(DESCRIPTION OF THE TASK) For the entries that follow, restate word for word the line containing "Definition multi_join (kind", the line containing "(** A function", and every line that lies between them.

(Stored data entries)
<<<<
(** The first occurrence is hidden while the others are renamed. *)
Definition rename_all (name : bstr) (nConditions : nat) (w : bstr) : bstr :=
  match strstr w name with
  | None => foldl (fun w i => rename_next name i w) w (numbers nConditions)
  | Some p => <[p := "r"%char]> (foldl (fun w i => rename_next name i w) (<[p := "x"%char]> w) (numbers nConditions))
  end.

Definition multi_tables (kind : string) (i : Z) : bstr :=
  lit ", R_OBJT_METAMAP r_" ++ lit kind ++ lit "_metamap" ++ to_string i ++
  lit ", R_META_MAIN r_" ++ lit kind ++ lit "_meta_mn" ++ two_digits i ++ lit " ".

Definition multi_join (kind : string) (i : Z) : bstr :=
  lit " AND r_" ++ lit kind ++ lit "_metamap" ++ to_string i ++ lit ".meta_id = r_" ++ lit kind ++ lit "_meta_mn" ++
  two_digits i ++ lit ".meta_id".

Definition multi_object (kind object : string) (i : Z) : bstr :=
  lit " AND " ++ lit object ++ lit " = r_" ++ lit kind ++ lit "_metamap" ++ to_string i ++ lit ".object_id ".

(** A function that returns nothing: it stops where there is no space. *)
Definition void (m : Q unit) : Q unit := try_catch m (fun e => match e with Eirods _ => Ok tt | _ => Throw e end).

(** [handleMultiDataAVUConditions] and [handleMultiCollAVUConditions] *)
Definition handle_multi (kind object : string) (nConditions : nat) : Q unit :=
  txt_ (fun t => put_where (rename_all (lit "r_" ++ lit kind ++ lit "_meta_main.meta_attr_name") nConditions (where_ t)) t);;
  txt_ (fun t => put_where (rename_all (lit "r_" ++ lit kind ++ lit "_meta_main.meta_attr_value") nConditions (where_ t)) t);;
  void (for_each (fun i => add_to_from (multi_tables kind i)) (numbers nConditions);;
        for_each (fun i => add_where (multi_join kind i);; add_where (multi_object kind object i)) (numbers nConditions)).

Definition handleMultiDataAVUConditions : nat -> Q unit := handle_multi "data" "R_DATA_MAIN.data_id".
Definition handleMultiCollAVUConditions : nat -> Q unit := handle_multi "coll" "R_COLL_MAIN.coll_id".

(** ** Access control *)

(** The user of the session and what it may see. *)
Record access : Type := Access {
  accessControlUserName : bstr; accessControlZone : bstr;
  accessControlPriv : Z; accessControlControlFlag : Z;
  sessionTicket : bstr
}.

Definition ticket_owner : bstr :=
  lit "R_TICKET_MAIN.user_id in (select user_id from R_USER_MAIN UM where UM.user_name = ? AND UM.zone_name" ++
  lit "=?)".
Definition data_access : bstr :=
  lit "R_DATA_MAIN.data_id in (select object_id from R_OBJT_ACCESS OA, R_USER_GROUP UG, R_USER_MAIN UM, R_T" ++
  lit "OKN_MAIN TM where UM.user_name=? and UM.zone_name=? and UM.user_type_name!='rodsgroup' and UM.user_i" ++
  lit "d = UG.user_id and UG.group_user_id = OA.user_id and OA.object_id = R_DATA_MAIN.data_id and OA.acces" ++
  lit "s_type_id >= TM.token_id and TM.token_namespace ='access_type' and TM.token_name = 'read_object')".
Definition coll_access : bstr :=
  lit "R_COLL_MAIN.coll_id in (select object_id from R_OBJT_ACCESS OA, R_USER_GROUP UG, R_USER_MAIN UM, R_T" ++
  lit "OKN_MAIN TM where UM.user_name=? and UM.zone_name=? and UM.user_type_name!='rodsgroup' and UM.user_i" ++
  lit "d = UG.user_id and UG.group_user_id = OA.user_id and OA.object_id = R_COLL_MAIN.coll_id and OA.acces" ++
  lit "s_type_id >= TM.token_id and TM.token_namespace ='access_type' and TM.token_name = 'read_object')".
Definition data_ticket : bstr :=
  lit "( R_DATA_MAIN.data_id in (select object_id from R_TICKET_MAIN TICK where TICK.ticket_string=?) OR R_" ++
  lit "COLL_MAIN.coll_id in (select object_id from R_TICKET_MAIN TICK where TICK.ticket_string=?) OR R_COLL" ++
  lit "_MAIN.coll_name LIKE (select (coll_name || '/%') from R_COLL_MAIN where coll_id in (select object_id" ++
  lit " from R_TICKET_MAIN TICK where TICK.ticket_string=?)))".
Definition coll_ticket : bstr :=
  lit "( R_COLL_MAIN.coll_id in (select object_id from R_TICKET_MAIN TICK where TICK.ticket_string=?) OR R_" ++
  lit "COLL_MAIN.coll_name LIKE (select (coll_name || '/%') from R_COLL_MAIN where coll_id in (select objec" ++
  lit "t_id from R_TICKET_MAIN TICK where TICK.ticket_string=?)))".

(** A clause with its bind variables, which are set first. *)
Definition restrict (vars : list bstr) (clause : bstr) : Q unit :=
  add_and;; for_each (fun v => push_bind (BText v)) vars;; add_where clause.

Definition mentions (table : string) (t : txt) : bool :=
  match strstr (selectSQL t) (lit table), strstr (where_ t) (lit table) with None, None => false | _, _ => true end.

Definition contains (s : bstr) (w : string) : bool := match strstr s (lit w) with Some _ => true | None => false end.

Definition restricted (acl : access) : bool :=
  (1 <? accessControlControlFlag acl) || bstr_eqb (accessControlUserName acl) (lit "anonymous").

Definition genqAppendAccessCheck (acl : access) : Q unit :=
  if accessControlPriv acl =? LOCAL_PRIV_USER_AUTH then mret tt
  else
    let user := [accessControlUserName acl; accessControlZone acl] in
    check_binds 6;;
    g ← get;
    when (contains (selectSQL (g_txt g)) "ticket_string" && contains (selectSQL (g_txt g)) "R_TICKET_MAIN") (restrict user ticket_owner);;
    when (restricted acl)
      (g ← get;
       if bstr_eqb (sessionTicket acl) [] then
         when (mentions "R_DATA_MAIN" (g_txt g)) (restrict user data_access);;
         g ← get;
         when (mentions "R_COLL_MAIN" (g_txt g)) (restrict user coll_access)
       else
         let ticket := sessionTicket acl in
         if mentions "R_DATA_MAIN" (g_txt g) then restrict [ticket; ticket; ticket] data_ticket
         else when (mentions "R_COLL_MAIN" (g_txt g)) (restrict [ticket; ticket] coll_ticket)).

(** ** The whole query *)

Record genQueryInp : Type := GenQueryInp {
  rowOffset : Z; q_options : Z;
  selectInp : list (Z * Z);
  sqlCondInp : list (Z * bstr)
}.

Definition order_column (c : tColumn) : Q unit :=
  g ← get;
  when (10 <? Z.of_nat (length (orderBySQL (g_txt g)))) (add_order (lit ", "));;
  add_order (columnTable c);; add_order (lit ".");; add_order (columnName c).

(** [setOrderByUser]; an order by has the first column with the number. *)
Definition setOrderByUser (sel : list (Z * Z)) : Q unit :=
  void (for_each (fun '(inx, value) =>
    if (Z.land value ORDER_BY =? 0) && (Z.land value ORDER_BY_DESC =? 0) then mret tt
    else match List.find (fun c => defineValue c =? inx) (Columns sc) with
         | None => mret tt
         | Some c => order_column c;; when (negb (Z.land value ORDER_BY_DESC =? 0)) (add_order (lit " DESC "))
         end) sel).

Definition setOrderBy (sel : list (Z * Z)) (column : Z) : Q unit :=
  void (for_each (fun '(inx, value) =>
    match (inx =? column), aggregate (Z.land value 15) with
    | true, None => match List.find (fun c => defineValue c =? column) (Columns sc) with None => mret tt | Some c => order_column c end
    | _, _ => mret tt
    end) sel).

(** The table of a column, or the code that [generateSQL] returns for one that has none,
    whatever [setTable] gives. *)
Definition set_table (column : Z) (sel : bool) (selectOption : Z) (castOption : bool) : Q nat :=
  i ← try_catch (setTable column sel selectOption castOption)
        (fun e => match e with Eirods _ => Throw (Eirods CAT_UNKNOWN_TABLE) | _ => Throw e end);
  match (i : option nat) with Some i => mret i | None => ret_code CAT_UNKNOWN_TABLE end.

Fixpoint select_loop (startingTable : nat) (sel : list (Z * Z)) : Q nat :=
  match sel with
  | [] => mret startingTable
  | (inx, value) :: sel' =>
      table ← set_table inx true (Z.land value 15) false;
      select_loop (if (cycler (table_at sc table) <? 1) || Nat.eqb startingTable 0 then table else startingTable) sel'
  end.

(** An "n" before a comparison asks for numbers and is made blank. *)
Definition cast_condition (condition : bstr) : bool * bstr :=
  match find_idx (fun c => negb (Ascii.eqb c " ")) condition with
  | None => (false, condition)
  | Some i =>
      if bstr_eqb (take 2 (drop i condition)) (lit "n<") || bstr_eqb (take 2 (drop i condition)) (lit "n>") ||
         bstr_eqb (take 2 (drop i condition)) (lit "n=")
      then (true, <[i := " "%char]> condition) else (false, condition)
  end.

Fixpoint condition_loop (startingTable : nat) (conds : list (Z * bstr)) : Q nat :=
  match conds with
  | [] => mret startingTable
  | (inx, value) :: conds' =>
      g ← get;
      let prevWhereLen := length (where_ (g_txt g)) in
      let '(castOption, condition) := cast_condition value in
      table ← set_table inx false 0 castOption;
      (if compoundConditionSpecified condition then handleCompoundCondition condition prevWhereLen else insertWhere condition);;
      condition_loop (if cycler (table_at sc table) <? 1 then table else startingTable) conds'
  end.

Definition count_column (column : Z) (conds : list (Z * bstr)) : nat := length (List.filter (fun c => c.1 =? column) conds).

(** The clauses are begun; the buffers of the conditions are used from their start again. *)
Definition init_query (options : Z) (g : gq) : gq :=
  Gq (Txt (Sql (replicate MAX_LINKS_TABLES_OR_COLUMNS 0) 0 (lit "from ") (lit "where "))
          (if Z.land options NO_DISTINCT =? 0 then lit "select distinct " else lit "select ") (lit "group by ") (orderBySQL (g_txt g))
          true (negb (Z.land options UPPER_CASE_WHERE =? 0)) false 0)
     (let b := g_binds g in
      Binds (cllBindVars b) 0 (bindVars b) 0 (inStrings b) (betweenStrings b) (parentGen b) (inStringVec b) 0).

(** The search for the links, on the state of the query. *)
Definition link_tables (startingTable : nat) : Q unit :=
  g ← get;
  match tScan sc scan_fuel startingTable None (g_sql (g_txt g)) with
  | None => throw Ediverge
  | Some (s, keepVal) =>
      txt_ (set_sql s);;
      when (negb (keepVal =? 1) || negb (nToFind s =? 0)) (ret_code CAT_FAILED_TO_LINK_TABLES)
  end.

Definition append (dest t : bstr) : Q bstr :=
  match rstrcat dest t MAX_SQL_SIZE_GQ with Some r => mret r | None => ret_code USER_STRLEN_TOOLONG end.

(** [generateSQL]: [resultingSQL]. A failure of the access check is not noticed. *)
Definition generateSQL (acl : access) (inp : genQueryInp) : Q bstr :=
  g ← get;
  put_state (init_query (q_options inp) g);;
  start ← select_loop 0 (selectInp inp);
  start ← condition_loop start (sqlCondInp inp);
  link_tables start;;
  let n column := count_column column (sqlCondInp inp) in
  when (1 <? n COL_META_DATA_ATTR_NAME)%nat (handleMultiDataAVUConditions (n COL_META_DATA_ATTR_NAME));;
  when (1 <? n COL_META_COLL_ATTR_NAME)%nat (handleMultiCollAVUConditions (n COL_META_COLL_ATTR_NAME));;
  when ((1 <? n COL_META_USER_ATTR_NAME) || (1 <? n COL_META_RESC_ATTR_NAME) || (1 <? n COL_META_RESC_GROUP_ATTR_NAME))%nat
    (ret_code CAT_INVALID_ARGUMENT);;
  g ← get;
  let useGroupBy := mightNeedGroupBy (g_txt g) && (10 <? Z.of_nat (length (groupBySQL (g_txt g)))) in
  c ← append [] (selectSQL (g_txt g));
  c ← append c (lit " ");
  c ← append c (from_ (g_txt g));
  void (genqAppendAccessCheck acl);;
  g ← get;
  c ← (if 6 <? Z.of_nat (length (where_ (g_txt g))) then c ← append c (lit " "); append c (where_ (g_txt g)) else mret c);
  c ← (if useGroupBy then c ← append c (lit " "); append c (groupBySQL (g_txt g)) else mret c);
  txt_ (set_orderBy (lit " order by "));;
  setOrderByUser (selectInp inp);;
  setOrderBy (selectInp inp) COL_COLL_NAME;; setOrderBy (selectInp inp) COL_DATA_NAME;; setOrderBy (selectInp inp) COL_DATA_REPL_NUM;;
  g ← get;
  c ← (if 10 <? Z.of_nat (length (orderBySQL (g_txt g))) then append c (orderBySQL (g_txt g)) else mret c);
  if 0 <? rowOffset inp then push_bind (BText (to_string (rowOffset inp)));; append c (lit " offset ?") else mret c.
End queries.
>>>>
(SOLUTION TO THIS EXERCISE)
Definition multi_join (kind : string) (i : Z) : bstr :=
  lit " AND r_" ++ lit kind ++ lit "_metamap" ++ to_string i ++ lit ".meta_id = r_" ++ lit kind ++ lit "_meta_mn" ++
  two_digits i ++ lit ".meta_id".

Definition multi_object (kind object : string) (i : Z) : bstr :=
  lit " AND " ++ lit object ++ lit " = r_" ++ lit kind ++ lit "_metamap" ++ to_string i ++ lit ".object_id ".

(** A function that returns nothing: it stops where there is no space. *)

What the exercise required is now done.